Look at the backtrace:
(gdb) bt
#0 google::(anonymous namespace)::FlagRegistry::RegisterFlag (this=0xa33b30, flag=0x1249d20) at dev/gflags-2.2.2/src/gflags.cc:728
#1 0x00007ffff0f3247a in _GLOBAL__sub_I_logging.cc () from prefix/lib/libcaffe2.so
#2 0x00007ffff7de76ca in call_init (l=<optimized out>, argc=argc@entry=3, argv=argv@entry=0x7fffffffdb08, env=env@entry=0x7fffffffdb28) at dl-init.c:72
#3 0x00007ffff7de77db in call_init (env=0x7fffffffdb28, argv=0x7fffffffdb08, argc=3, l=<optimized out>) at dl-init.c:30
#4 _dl_init (main_map=main_map@entry=0xd9c2a0, argc=3, argv=0x7fffffffdb08, env=0x7fffffffdb28) at dl-init.c:120
#5 0x00007ffff7dec8f2 in dl_open_worker (a=a@entry=0x7fffffffcf70) at dl-open.c:575
#6 0x00007ffff7de7574 in _dl_catch_error (objname=objname@entry=0x7fffffffcf60, errstring=errstring@entry=0x7fffffffcf68, mallocedp=mallocedp@entry=0x7fffffffcf5f,
operate=operate@entry=0x7ffff7dec4e0 <dl_open_worker>, args=args@entry=0x7fffffffcf70) at dl-error.c:187
#7 0x00007ffff7debdb9 in _dl_open (file=0x9aee70 "prefix/lib/python2.7/site-packages/caffe2/python/caffe2_pybind11_state.so", mode=-2147483646,
caller_dlopen=0x51bb39 <_PyImport_GetDynLoadFunc+233>, nsid=-2, argc=<optimized out>, argv=<optimized out>, env=0x7fffffffdb28) at dl-open.c:660
#8 0x00007ffff75ecf09 in dlopen_doit (a=a@entry=0x7fffffffd1a0) at dlopen.c:66
#9 0x00007ffff7de7574 in _dl_catch_error (objname=0xabf9f0, errstring=0xabf9f8, mallocedp=0xabf9e8, operate=0x7ffff75eceb0 <dlopen_doit>, args=0x7fffffffd1a0) at dl-error.c:187
#10 0x00007ffff75ed571 in _dlerror_run (operate=operate@entry=0x7ffff75eceb0 <dlopen_doit>, args=args@entry=0x7fffffffd1a0) at dlerror.c:163
#11 0x00007ffff75ecfa1 in __dlopen (file=<optimized out>, mode=<optimized out>) at dlopen.c:87
#12 0x000000000051bb39 in _PyImport_GetDynLoadFunc ()
<snip>
Well that's a lot to deal with, but let's focus on the line that's actually important:
#1 0x00007ffff0f3247a in _GLOBAL__sub_I_logging.cc () from prefix/lib/libcaffe2.so
This is the call to the constructor for the global variables in logging.cc (which is part of GLog). As you can see, this call is in libcaffe2.so, meaning that GLog has been statically linked to libcaffe2.so [I was using caffe2, but this procedure should be the same for both].
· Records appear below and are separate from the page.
Lemma c10_version_rewritten_when_disabled_witness :
  Copy.version_args Copy.defaults GOLANG = (Some (str "GO_VERSION"), Some (str "1.22.2")) /\
  Copy.plain_versions Copy.defaults = true /\
  str "1.22.2" <> [] /\ ~ In nl (str "1.19") /\
  (Copy.enabled Copy.defaults GOLANG = false /\
   exists pre' post',
     Copy.configure Copy.defaults GOLANG (str "ARG INSTALL_GOLANG=true") = Some pre' /\
     Copy.configure Copy.defaults GOLANG (str "ARG INSTALL_RUST=true") = Some post' /\
     Copy.configure Copy.defaults GOLANG
       (str "ARG INSTALL_GOLANG=true" ++ nl :: arg_line (str "GO_VERSION") (str "1.19")
          ++ nl :: str "ARG INSTALL_RUST=true") =
     Some (pre' ++ nl :: arg_line (str "GO_VERSION") (str "1.22.2") ++ nl :: post')) /\
  (~ In nl (str "1.22.2") /\
   exists pre' post',
     Copy.configure Copy.defaults GOLANG
       (str "ARG INSTALL_GOLANG=true" ++ nl :: arg_line (str "GO_VERSION") (str "1.19")
          ++ nl :: str "ARG INSTALL_RUST=true") =
     Some (pre' ++ nl :: arg_line (str "GO_VERSION") (str "1.22.2") ++ nl :: post')).
Proof.
  assert (Hn : ~ In nl (str "1.19")).
  { simpl. intros [H|[H|[H|[H|H]]]]; try discriminate; exact H. }
  assert (Hv : ~ In nl (str "1.22.2")).
  { simpl. intros [H|[H|[H|[H|[H|[H|H]]]]]]; try discriminate; exact H. }
  assert (Hne : str "1.22.2" <> []) by discriminate.
  pose proof (c10_version_rewritten_when_disabled Copy.defaults GOLANG (str "GO_VERSION")
                (str "1.22.2") (str "ARG INSTALL_GOLANG=true") (str "1.19")
                (str "ARG INSTALL_RUST=true") eq_refl eq_refl Hne Hn) as [H1 H2].
  split; [reflexivity|]. split; [reflexivity|]. split; [exact Hne|].
  split; [exact Hn|]. split.
  - split; [reflexivity|exact (H1 eq_refl)].
  - split; [exact Hv|exact (H2 Hv)].
Defined.
(** ** What a rewrite cannot bring about *)

Lemma occurs_nil (q : text) : q <> [] -> occurs q [] = false.
Proof. destruct q; [congruence|reflexivity]. Qed.

Lemma occurs_over (q r t : text) :
  (forall k, k < length r -> startswith q (skipn k r ++ t) = false) ->
  occurs q t = false -> occurs q (r ++ t) = false.
Proof.
  induction r as [|a r IH]; intros H Ht; [exact Ht|].
  cbn [app occurs]. apply orb_false_intro.
  - apply (H 0). simpl. lia.
  - apply IH; [|exact Ht]. intros k Hk. apply (H (S k)). simpl. lia.
Qed.

(** A text [q] that can neither begin inside the replacement nor run into
    it does not come to occur through the replacement. *)
Lemma str_replace_brings_none (q p r : text) :
  p <> [] -> never_starts_in q r = true -> never_runs_into q r = true ->
  forall s, occurs q s = false -> occurs q (str_replace p r s) = false.
Proof.
  intros Hp Hs Hr s. pattern s. apply (scan_ind p Hp); clear s.
  - intros H. rewrite (str_replace_nil p r Hp). exact H.
  - intros s IH H. rewrite (str_replace_hit p r Hp).
    apply occurs_over.
    + intros k Hk. apply never_starts_in_spec; assumption.
    + apply IH. pose proof (occurs_skipn q (length p) (p ++ s) H) as E.
      rewrite skipn_app, skipn_all, Nat.sub_diag in E. exact E.
  - intros c s Hm IH H. rewrite (str_replace_miss p r c s Hm).
    cbn [occurs] in H |- *. apply orb_false_elim in H as [H1 H2].
    apply orb_false_intro; [|apply IH; exact H2].
    destruct (startswith q (c :: str_replace p r s)) eqn:E; [|reflexivity].
    pose proof (startswith_through q p r Hp Hr s [c] ltac:(discriminate) E) as E'.
    simpl app in E'. congruence.
Qed.

(** After a replacement whose pattern is apart from what replaces it, the
    pattern occurs nowhere. *)
Lemma str_replace_leaves_none (p r : text) :
  p <> [] -> apart p r = true -> forall s, occurs p (str_replace p r s) = false.
Proof.
  intros Hp Ha s. unfold apart in Ha. apply andb_prop in Ha as [Hs Hr].
  pattern s. apply (scan_ind p Hp); clear s.
  - rewrite (str_replace_nil p r Hp). apply occurs_nil. exact Hp.
  - intros s IH. rewrite (str_replace_hit p r Hp).
    apply occurs_over; [|exact IH].
    intros k Hk. apply never_starts_in_spec; assumption.
  - intros c s Hm IH. rewrite (str_replace_miss p r c s Hm).
    cbn [occurs]. apply orb_false_intro; [|exact IH].
    destruct (startswith p (c :: str_replace p r s)) eqn:E; [|reflexivity].
    pose proof (startswith_through p p r Hp Hr s [c] ltac:(discriminate) E) as E'.
    simpl app in E'. congruence.
Qed.

(** ** create-dockerfile.py: a language that is not requested *)

Lemma script_configure_keeps_flag_absent (a : Script.args) (c c' : component) (t : text) :
  Script.order_free a = true -> Script.enabled a c = false ->
  occurs (install_flag (lang_name c) true) t = false ->
  occurs (install_flag (lang_name c) true) (Script.configure a c' t) = false.
Proof.
  intros H Hc Ht. unfold Script.order_free in H. rewrite forallb_forall in H.
  specialize (H c (all_components c)). rewrite forallb_forall in H.
  specialize (H c' (all_components c')).
  rewrite script_configure_rewrite.
  apply orb_prop in H as [H|H].
  - apply component_eqb_eq in H. subst c'.
    unfold Script.rewrite_of. rewrite Hc.
    rewrite str_replace_absent; [exact Ht|apply install_flag_nonempty|exact Ht].
  - destruct (Script.rewrite_of a c') as [[p' r']|] eqn:E'; [|exact Ht].
    unfold Script.rewrite_of in H. rewrite Hc in H.
    unfold independent in H.
    apply andb_prop in H as [H Hr]. apply andb_prop in H as [_ Hs].
    apply str_replace_brings_none; try assumption.
    eapply script_rewrite_nonempty; eassumption.
Qed.

Lemma script_configure_in_order_flag_gone (a : Script.args) (c : component) :
  Script.order_free a = true -> Script.enabled a c = false ->
  forall order t,
    In c order \/ occurs (install_flag (lang_name c) true) t = false ->
    occurs (install_flag (lang_name c) true) (Script.configure_in_order order a t) = false.
Proof.
  intros H Hc. unfold Script.configure_in_order.
  induction order as [|c' order IH]; intros t Hin; cbn [fold_left].
  - destruct Hin as [[]|Ht]. exact Ht.
  - apply IH. destruct Hin as [[E|Hin]|Ht].
    + right. subst c'. rewrite script_configure_disabled by exact Hc.
      apply str_replace_leaves_none;
        [apply install_flag_nonempty|apply install_flag_apart].
    + now left.
    + right. now apply script_configure_keeps_flag_absent.
Qed.

(** X1.  In the Dockerfile [create-dockerfile.py] writes, the flag of a
    language that was not requested is nowhere left at [true]: when the
    replacements of the blocks are independent (as they are for the default
    version values), the text holds no [ARG INSTALL_<LANG>=true] for a
    language that neither its own option nor [--all] enables. *)
Theorem x1_script_flag_of_unrequested_language_gone (a : Script.args) (c : component)
  (content : text) :
  Script.order_free (Script.effective a) = true ->
  Script.enabled (Script.effective a) c = false ->
  occurs (install_flag (lang_name c) true) (Script.transform a content) = false.
Proof.
  intros H Hc. unfold Script.transform.
  apply script_configure_in_order_flag_gone; [exact H|exact Hc|].
  left. apply all_components.
Qed.

Lemma x1_script_flag_of_unrequested_language_gone_witness :
  Script.order_free (Script.effective Script.defaults) = true /\
  Script.enabled (Script.effective Script.defaults) RUST = false /\
  occurs (install_flag (lang_name RUST) true) two_profiles = true /\
  occurs (install_flag (lang_name RUST) true)
         (Script.transform Script.defaults two_profiles) = false.
Proof.
  split; [vm_compute; reflexivity|]. split; [reflexivity|].
  split; [vm_compute; reflexivity|].
  apply (x1_script_flag_of_unrequested_language_gone Script.defaults RUST two_profiles);
    vm_compute; reflexivity.
Defined.

(** ** create-dockerfile.py: one line at a time *)

Lemma script_configure_in_order_lines (a : Script.args) (order : list component) :
  forall x y,
    Script.configure_in_order order a (x ++ nl :: y) =
    Script.configure_in_order order a x ++ nl :: Script.configure_in_order order a y.
Proof.
  unfold Script.configure_in_order.
  induction order as [|c order IH]; intros x y; cbn [fold_left]; [reflexivity|].
  rewrite script_configure_lines. apply IH.
Qed.

Lemma script_transform_lines (a : Script.args) (x y : text) :
  Script.transform a (x ++ nl :: y) = Script.transform a x ++ nl :: Script.transform a y.
Proof.
  unfold Script.transform. rewrite script_select_base_lines.
  apply script_configure_in_order_lines.
Qed.

Lemma script_transform_nil (a : Script.args) : Script.transform a [] = [].
Proof.
  unfold Script.transform, Script.configure_in_order.
  assert (B : Script.select_base (Script.base a) [] = [])
    by (destruct (Script.base a); reflexivity).
  rewrite B. generalize (Script.effective a) as a'. intros a'.
  assert (C : forall c, Script.configure a' c [] = []).
  { intros c. rewrite script_configure_rewrite.
    destruct (Script.rewrite_of a' c) as [[p r]|] eqn:E; [|reflexivity].
    apply str_replace_nil. eapply script_rewrite_nonempty; eassumption. }
  unfold components. cbn [fold_left]. now rewrite !C.
Qed.

(** X2.  [create-dockerfile.py] rewrites a template one line at a time: the
    text it writes for the lines [ls] joined by newlines is the join of the
    texts it writes for each line alone, whatever the options.  No line of
    the Dockerfile depends on another line of the template, and an empty
    template gives an empty Dockerfile. *)
Theorem x2_script_rewrites_line_by_line (a : Script.args) (ls : list text) :
  Script.transform a (join [nl] ls) = join [nl] (map (Script.transform a) ls).
Proof.
  induction ls as [|l ls IH]; [apply script_transform_nil|].
  destruct ls as [|l' ls]; [reflexivity|].
  change (join [nl] (l :: l' :: ls)) with (l ++ nl :: join [nl] (l' :: ls)).
  rewrite script_transform_lines, IH. reflexivity.
Qed.

(** ** create-dockerfile.py: the markers of the base OS selection *)

Lemma script_select_base_chain (p : profile) (t : text) :
  Script.select_base p t =
  fold_left (fun t m => str_replace (fst m) (snd m) t) (base_markers p) t.
Proof. destruct p; reflexivity. Qed.
(** * Formatting-preserving find-and-replace of the Word document server

    A shallow embedding of [word_document_server/utils/document_utils.py]:
    the text normaliser, the run cloner and splitter, the two run-index
    builders, the match locator and the paragraph rewriter, together with
    the part of python-docx / lxml they are written against (runs as
    [w:r] elements with [w:t], [w:tab] and [w:br] children, element
    identity, sibling insertion and removal). *)

From Stdlib Require Import String Ascii List ZArith NArith Bool Lia DecimalString.
Import ListNotations.
Local Open Scope Z_scope.

Set Implicit Arguments.

(** ** Python strings

    A Python [str] is a sequence of Unicode code points. *)

Module Py.

Definition char := N.
Definition str := list char.

Definition of_string (s : string) : str :=
  map N_of_ascii (list_ascii_of_string s).

Definition len {A} (l : list A) : Z := Z.of_nat (length l).

(** Truthiness of a string or list: [if s:] holds when [s] is not empty. *)
Definition truthy {A} (l : list A) : bool :=
  match l with [] => false | _ => true end.

Fixpoint eqb (s t : str) : bool :=
  match s, t with
  | [], [] => true
  | c :: s', d :: t' => N.eqb c d && eqb s' t'
  | _, _ => false
  end.

(** [s.startswith(p)] *)
Fixpoint startswith (s p : str) : bool :=
  match p, s with
  | [], _ => true
  | d :: p', c :: s' => N.eqb c d && startswith s' p'
  | _ :: _, [] => false
  end.

(** Slice bounds: a negative index counts from the end, and both ends are
    clipped to the string. *)
Definition clip {A} (l : list A) (k : Z) : nat :=
  Z.to_nat (if k <? 0 then Z.max 0 (len l + k) else Z.min k (len l)).

(** [s[:k]] and [s[k:]] *)
Definition slice_to {A} (l : list A) (k : Z) : list A := firstn (clip l k) l.
Definition slice_from {A} (l : list A) (k : Z) : list A := skipn (clip l k) l.

(** [s.find(sub, start)] for [start >= 0]: the lowest index [i >= start]
    with [s[i:i+len(sub)] == sub], or [-1]. The empty [sub] is found at
    every [start <= len(s)]. *)
Fixpoint find_at (sub s : str) (pos : Z) : Z :=
  if startswith s sub then pos
  else match s with
       | [] => -1
       | _ :: s' => find_at sub s' (pos + 1)
       end.

Definition find (s sub : str) (start : Z) : Z :=
  let start := Z.max 0 start in
  if len s <? start then -1
  else find_at sub (skipn (Z.to_nat start) s) start.

(** [sub in s] *)
Definition contains (sub s : str) : bool := negb (find s sub 0 =? -1).

(** [s.replace(old, new)]: every non-overlapping occurrence, scanning from
    the left; with an empty [old], [new] is put before every character and
    at the end. [skip] counts the characters of a match still to drop. *)
Fixpoint replace_from (old new : str) (skip : nat) (s : str) : str :=
  match s with
  | [] => []
  | c :: s' =>
    match skip with
    | S k => replace_from old new k s'
    | O =>
      if startswith s old
      then new ++ replace_from old new (length old - 1) s'
      else c :: replace_from old new 0 s'
    end
  end.

Definition replace (s old new : str) : str :=
  match old with
  | [] => new ++ flat_map (fun c => c :: new) s
  | _ :: _ => replace_from old new 0 s
  end.

(** [range(a, b)] *)
Definition range (a b : Z) : list Z :=
  map (fun i => a + Z.of_nat i) (seq 0 (Z.to_nat (b - a))).

(** [l[i]] with Python's negative indices; [None] stands for IndexError. *)
Definition index {A} (l : list A) (i : Z) : option A :=
  let j := if i <? 0 then i + len l else i in
  if j <? 0 then None else nth_error l (Z.to_nat j).

End Py.

(** [py "abc"] is the Python string literal ['abc']. *)
Definition py (s : string) : Py.str := Py.of_string s.
Arguments py s%_string.

(** ** Text normaliser *)

Definition ZWSP : Py.char := 8203%N.   (* U+200B zero-width space *)
Definition ZWNJ : Py.char := 8204%N.   (* U+200C zero-width non-joiner *)
Definition ZWJ : Py.char := 8205%N.    (* U+200D zero-width joiner *)
Definition SHY : Py.char := 173%N.     (* U+00AD soft hyphen *)
Definition BOM : Py.char := 65279%N.   (* U+FEFF zero-width no-break space *)
Definition NBSP : Py.char := 160%N.    (* U+00A0 no-break space *)
Definition SPACE : Py.char := 32%N.
Definition TAB : Py.char := 9%N.
Definition LF : Py.char := 10%N.
Definition CR : Py.char := 13%N.

Definition normalize_text_for_search (text : Py.str) : Py.str :=
  if negb (Py.truthy text) then text
  else
    let text := Py.replace text [ZWSP] [] in
    let text := Py.replace text [ZWNJ] [] in
    let text := Py.replace text [ZWJ] [] in
    let text := Py.replace text [SHY] [] in
    let text := Py.replace text [BOM] [] in
    let text := Py.replace text [NBSP] [SPACE] in
    text.

(** ** The run element, as python-docx reads and writes it

    A [w:r] element holds optional run properties ([w:rPr], the style
    attributes, never interpreted here) and content children. *)

Record RunProps := mk_rPr {
  bold : bool;
  italic : bool;
  font_size : option N
}.

Inductive rchild :=
| w_t (text : Py.str)        (* text *)
| w_tab                      (* tab *)
| w_br                       (* text-wrapping line break *)
| w_other (tag : string).    (* drawing, field character, ...: no text *)

Record CT_R := mk_r {
  rPr : option RunProps;
  content : list rchild
}.

(** [Run.text] getter: the text of the content children in order. *)
Definition rchild_str (c : rchild) : Py.str :=
  match c with
  | w_t text => text
  | w_tab => [TAB]
  | w_br => [LF]
  | w_other _ => []
  end.

Definition CT_R_text (r : CT_R) : Py.str := flat_map rchild_str (content r).

(** [Run.text] setter: [clear_content] keeps only [w:rPr]; the appender
    turns a tab into [w:tab], a line feed or carriage return into [w:br]
    and flushes the characters in between into [w:t] elements. *)
Definition flush (bfr : Py.str) : list rchild :=
  if Py.truthy bfr then [w_t bfr] else [].

Fixpoint append_to_run_from_text (bfr : Py.str) (text : Py.str) : list rchild :=
  match text with
  | [] => flush bfr
  | c :: text' =>
    if N.eqb c TAB then flush bfr ++ w_tab :: append_to_run_from_text [] text'
    else if N.eqb c CR || N.eqb c LF
         then flush bfr ++ w_br :: append_to_run_from_text [] text'
         else append_to_run_from_text (bfr ++ [c]) text'
  end.

Definition CT_R_set_text (r : CT_R) (text : Py.str) : CT_R :=
  mk_r (rPr r) (append_to_run_from_text [] text).

(** The two loops of [clone_run_with_text] over [iter(qn('w:t'))]: the
    first [w:t] receives [text], every later one the empty string; the
    other children of the copy stay as they are. *)
Fixpoint set_t_texts (text : Py.str) (first_seen : bool) (cs : list rchild)
  : list rchild :=
  match cs with
  | [] => []
  | w_t old :: cs' =>
    w_t (if first_seen then [] else text) :: set_t_texts text true cs'
  | c :: cs' => c :: set_t_texts text first_seen cs'
  end.

Definition with_text (r : CT_R) (text : Py.str) : CT_R :=
  mk_r (rPr r) (set_t_texts text false (content r)).

(** lxml takes as the text of an element only what XML can hold: a tab,
    a line feed, a carriage return, or a character from U+0020 on that
    is neither a surrogate nor U+FFFE nor U+FFFF. Given a text with any
    other character, a NUL or a form feed for one, the assignment raises
    [ValueError] and the element keeps the text it had. Every text read
    from a document is such a text. The two setters above, and
    [Run_set_text] and [clone_run_with_text] below, are those of the
    texts that XML can hold. *)
Definition xml_char (c : Py.char) : bool :=
  ((N.eqb c TAB || N.eqb c LF || N.eqb c CR || (32 <=? c)%N)
   && negb ((55296 <=? c)%N && (c <=? 57343)%N)
   && negb (N.eqb c 65534)
   && negb (N.eqb c 65535))%bool.
Lemma add_fresh_answered c cmd now0 now1 :
  env c (calls c) = Done now0 ->
  env c (S (calls c)) = Done now1 ->
  connection cmd = TheConnection ->
  existsb (house_no_is (house_no cmd)) (tenants (working c)) = false ->
  AddTenantCommand.execute cmd c =
    (Returned tt, settled c 2 (AddTenantCommand.inserted cmd (schema c) (working c))).
Proof.
  intros E0 E1 Hc Hfresh.
  unfold AddTenantCommand.execute, try_except, bind, execute, commit,
    AddTenantCommand.insert_tenant.
  rewrite Hc. cbn. rewrite E0, Hfresh. cbn. rewrite E1. reflexivity.
Qed.

Lemma update_answered c cmd now0 now1 :
  env c (calls c) = Done now0 ->
  env c (S (calls c)) = Done now1 ->
  connection cmd = TheConnection ->
  UpdateTenantCommand.execute cmd c =
    (Returned tt, settled c 2 (UpdateTenantCommand.updated cmd (working c))).
Proof.
  intros E0 E1 Hc.
  unfold UpdateTenantCommand.execute, try_except, bind, execute, commit,
    UpdateTenantCommand.update_tenant, dml.
  rewrite Hc. cbn. rewrite E0. cbn. rewrite E1. reflexivity.
Qed.

(** The logger of the main program, run after a command that left both
    copies of the store equal to [db], behind a server that answers its
    INSERT and refuses its commit. *)
Lemma notify_uncommitted_run c event_type cmd db message :
  reliable c ->
  String.eqb event_type "DELETE" = false ->
  TenantManager.notify_observers tenant_manager event_type
    (TenantManager.tenant_data cmd)
    (settled (refusing c (3 + calls c) message) 2 db) =
    (Returned tt,
     mkConnection (schema c) db
       (AuditLogger.logged (clock c (2 + calls c)) (house_no cmd)
          (Some (tenant_name cmd)) (Some (phone_number cmd))
          (Some (apartment_id cmd)) (Some (move_in_date cmd)) event_type db)
       (env (refusing c (3 + calls c) message)) (4 + calls c)).
Proof.
  intros H Hev.
  unfold TenantManager.notify_observers, tenant_manager. cbn [
    TenantManager.register_observer TenantManager.init TenantManager.observers
    app TenantManager.notify Observer_update].
  unfold bind.
  rewrite (log_uncommitted_run _ event_type cmd (clock c (2 + calls c)) message Hev).
  - reflexivity.
  - change (env (refusing c (3 + calls c) message) (2 + calls c)%nat =
            Done (clock c (2 + calls c))).
    rewrite refusing_other by lia. apply reliable_env, H.
  - change (env (refusing c (3 + calls c) message) (3 + calls c)%nat =
            Refused message).
    apply refusing_there.
Qed.

Lemma add_uncommitted_audit_run c cmd message :
  reliable c ->
  connection cmd = TheConnection ->
  existsb (house_no_is (house_no cmd)) (tenants (working c)) = false ->
  TenantManager.add_tenant tenant_manager cmd (refusing c (3 + calls c) message) =
    (Returned tt,
     mkConnection (schema c)
       (AddTenantCommand.inserted cmd (schema c) (working c))
       (AuditLogger.logged (clock c (2 + calls c)) (house_no cmd)
          (Some (tenant_name cmd)) (Some (phone_number cmd))
          (Some (apartment_id cmd)) (Some (move_in_date cmd)) "INSERT"
          (AddTenantCommand.inserted cmd (schema c) (working c)))
       (env (refusing c (3 + calls c) message)) (4 + calls c)).
Proof.
  intros H Hc Hfresh.
  unfold TenantManager.add_tenant, bind at 1.
  rewrite (add_fresh_answered (refusing c (3 + calls c) message) cmd
             (clock c (calls c)) (clock c (S (calls c))));
    [ apply (notify_uncommitted_run c "INSERT" cmd _ message H eq_refl)
    | change (env (refusing c (3 + calls c) message) (calls c) =
              Done (clock c (calls c)));
      rewrite refusing_other by lia; apply reliable_env, H
    | change (env (refusing c (3 + calls c) message) (S (calls c)) =
              Done (clock c (S (calls c))));
      rewrite refusing_other by lia; apply reliable_env, H
    | exact Hc
    | exact Hfresh ].
Qed.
You can then set a breakpoint on google::(anonymous namespace)::FlagRegistry::RegisterFlag
and rerun the program from the start. Look at each call to RegisterFlag(), and figure out where this particular flag was registered the first time. If the library providing the flag is a shared library, then it should only ever get registered from that .so file, and nowhere else.
To confirm the diagnosis, you can use
nm <library> | grep _GLOBAL__sub_I_logging.cc
to check for that init function in a library file. Once you've found your culprit, you'll need to rebuild it so that it doesn't link to GFlags/GLog statically.